Such phrases that smack of panegyric should
have their doctrinal interpretation according to the
positive instruction which we find in the other texts of the
same father.
St. Leo does not pretend that St. Peter's
power, whatever it was, passed to the Bishops of Rome. His
letter to the Council of Chalcedon proves this, as we have
seen, sufficiently; and this power of the first Apostle did
not make him master of the others; it has passed to all
bishops who exercise it lawfully; Peter was only
distinguished by the priority of his ordination.
Romish theologians have misused the
eulogiums that St. Leo and other Fathers have addressed to
St. Peter, in an oratorical way, without choosing to see
that even literally understood, they do not constitute
privileges transmissible to the Bishops of Rome, since none
of these Fathers have recognized any in them; but no one who
is familiar with the Fathers could take these eulogies
literally. We will prove this by the works of St. John
Chrysostom, whose writings have been most abused by the
Ultramontanes, and whom they most prefer to quote in support
of their system. They have accumulated texts to prove that
the great Bishop of Constantinople gave to St. Peter the
titles of first, of great apostle, of Coryphœus, of
prince, of chief, and
of mouth of the Apostles.
But if he has given the same titles to the
other Apostles, what can we conclude in favour of St. Peter?
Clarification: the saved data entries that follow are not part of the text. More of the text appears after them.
(** X16. More deductions, lower score: of two inputs, the one with the
    larger exact deductions has the strictly lower score, as long as the
    other one keeps a positive exact score. *)
Theorem more_deductions_lower_score (gs gs' : list GrammarIssue.t)
  (ss ss' : list StyleSuggestion.t) (r r' : ReadabilityMetrics.t) :
  len ss < 2 ^ 63 -> len ss' < 2 ^ 63 ->
  exact_deductions gs ss r < exact_deductions gs' ss' r' ->
  exact_deductions gs ss r < 1000 ->
  (_calculate_score gs' ss' r' <? _calculate_score gs ss r)%float = true.
Proof.
  intros Hlen Hlen' Hlt Hpos.
  pose proof (exact_deductions_nonneg gs ss r) as Hd0.
  pose proof (exact_deductions_nonneg gs' ss' r') as Hd0'.
  destruct (score_facts_elim _ _ Hd0 (score_facts_hold gs ss r Hlen))
    as (_ & _ & _ & _ & Hm).
  destruct (score_facts_elim _ _ Hd0' (score_facts_hold gs' ss' r' Hlen'))
    as (_ & _ & Hz' & _ & Hm').
  set (d := exact_deductions gs ss r) in *.
  set (d' := exact_deductions gs' ss' r') in *.
  assert (Hlow : (mark (2 * (1000 - d) - 1) <? _calculate_score gs ss r)%float = true).
  { specialize (Hm ltac:(lia)). unfold between_marks in Hm.
    apply andb_true_iff in Hm as [_ Hm].
    apply orb_true_iff in Hm as [Hm | Hm]; [apply Z.leb_le in Hm; lia | exact Hm]. }
  destruct (Z_le_gt_dec d' 1000) as [Hle | Hgt].
  - specialize (Hm' Hle). unfold between_marks in Hm'.
    apply andb_true_iff in Hm' as [Hup _].
    destruct (Z.eq_dec (2 * (1000 - d') + 1) (2 * (1000 - d) - 1)) as [E | E].
    + rewrite E in Hup. apply (ltb_trans _ _ _ Hup Hlow).
    + apply (ltb_trans _ _ _ Hup).
      apply (ltb_trans _ (mark (2 * (1000 - d) - 1))); [ | exact Hlow].
      apply mark_lt; lia.
  - rewrite (Hz' ltac:(lia)).
    apply (ltb_trans _ (mark (2 * (1000 - d) - 1))); [ | exact Hlow].
    change 0.0%float with (mark 0). apply mark_lt; lia.
Qed.

Lemma more_deductions_lower_score_witness :
  (_calculate_score [] [a_style_finding; a_style_finding] (metrics_with_fre 65.0%float)
   <? _calculate_score [issue_with_severity (lit "warning")] [] (metrics_with_fre 65.0%float))%float
  = true.
Proof.
  apply more_deductions_lower_score; reflexivity.
Defined.

(* ================================================================== *)
(** * The command line *)
(* ================================================================== *)

Lemma no_close_app (a b : list cli.event) :
  no_close a -> no_close b -> no_close (a ++ b).
Proof. intros Ha Hb. apply Forall_app. split; assumption. Qed.

Lemma no_close_filter (events : list cli.event) :
  no_close events -> filter is_close events = [].
Proof.
  induction 1 as [ | e l He _ IH]; simpl; [reflexivity | ]. rewrite He. exact IH.
Qed.

Lemma no_close_flat_map {A : Type} (f : A -> list cli.event) (l : list A) :
  (forall x, no_close (f x)) -> no_close (flat_map f l).
Proof.
  intros Hf. induction l as [ | x l IH]; simpl; [constructor | ].
  apply no_close_app; [apply Hf | exact IH].
Qed.

Lemma seq_no_close (a b : cli.run) :
  no_close (fst a) -> no_close (fst b) -> no_close (fst (cli.seq a b)).
Proof.
  intros Ha Hb. unfold cli.seq. destruct (snd a); simpl; try exact Ha.
  apply no_close_app; assumption.
Qed.

Lemma seq_never_exits (a b : cli.run) :
  (forall s, snd a <> cli.Exits s) -> (forall s, snd b <> cli.Exits s) ->
  forall s, snd (cli.seq a b) <> cli.Exits s.
Proof.
  intros Ha Hb s. unfold cli.seq. destruct (snd a) eqn:E; simpl.
  - apply Hb.
  - exfalso. apply (Ha status). reflexivity.
  - rewrite E. discriminate.
Qed.

Ltac prints :=
  unfold no_close;
  repeat match goal with
         | |- Forall _ (_ ++ _) => apply Forall_app; split
         | |- Forall _ (flat_map _ _) => apply no_close_flat_map; intros [? ?]
         | |- Forall _ [] => constructor
         | |- Forall _ (_ :: _) => constructor; [reflexivity | ]
         | |- Forall _ (match ?x with _ => _ end) => destruct x
         | |- Forall _ (cli.print_issue _ _) => unfold cli.print_issue
         | |- Forall _ (cli.print_suggestion _ _) => unfold cli.print_suggestion
         | |- Forall _ cli.print_separator => unfold cli.print_separator
         | |- no_close _ => unfold no_close
         end.

Lemma deliver_no_close (sys : cli.System) (args : cli.Namespace) (corrected : str)
  (otherwise : list cli.event) :
  no_close otherwise -> no_close (fst (cli.deliver sys args corrected otherwise)).
Proof.
  intros H. unfold cli.deliver. destruct (cli.output args) as [path | ]; [ | exact H].
  destruct (cli.write_text sys path corrected); simpl; prints.
Qed.

Lemma deliver_never_exits (sys : cli.System) (args : cli.Namespace) (corrected : str)
  (otherwise : list cli.event) (s : Z) :
  snd (cli.deliver sys args corrected otherwise) <> cli.Exits s.
Proof.
  unfold cli.deliver. destruct (cli.output args) as [path | ]; [ | discriminate].
  destruct (cli.write_text sys path corrected); discriminate.
Qed.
Now, in several places in his writings he
says of all the Apostles, that they were the foundations,
the columns, the chiefs, the doctors,
the pilots, and the pastors of the Church.
He calls Peter and John in the same sense,
princes of the Apostles. Upon
St. Matthew, Homily 32. He says of Peter, James, and
John collectively, that they were "first in dignity
among the Apostles, the foundations of the Church, the first
called, and princes of the disciples."
Upon the First Chapter of Galatians.
If he says of St. Peter, "Peter so blotted
out his denial, that he became the first of the Apostles,
and that the entire universe was confided to him,"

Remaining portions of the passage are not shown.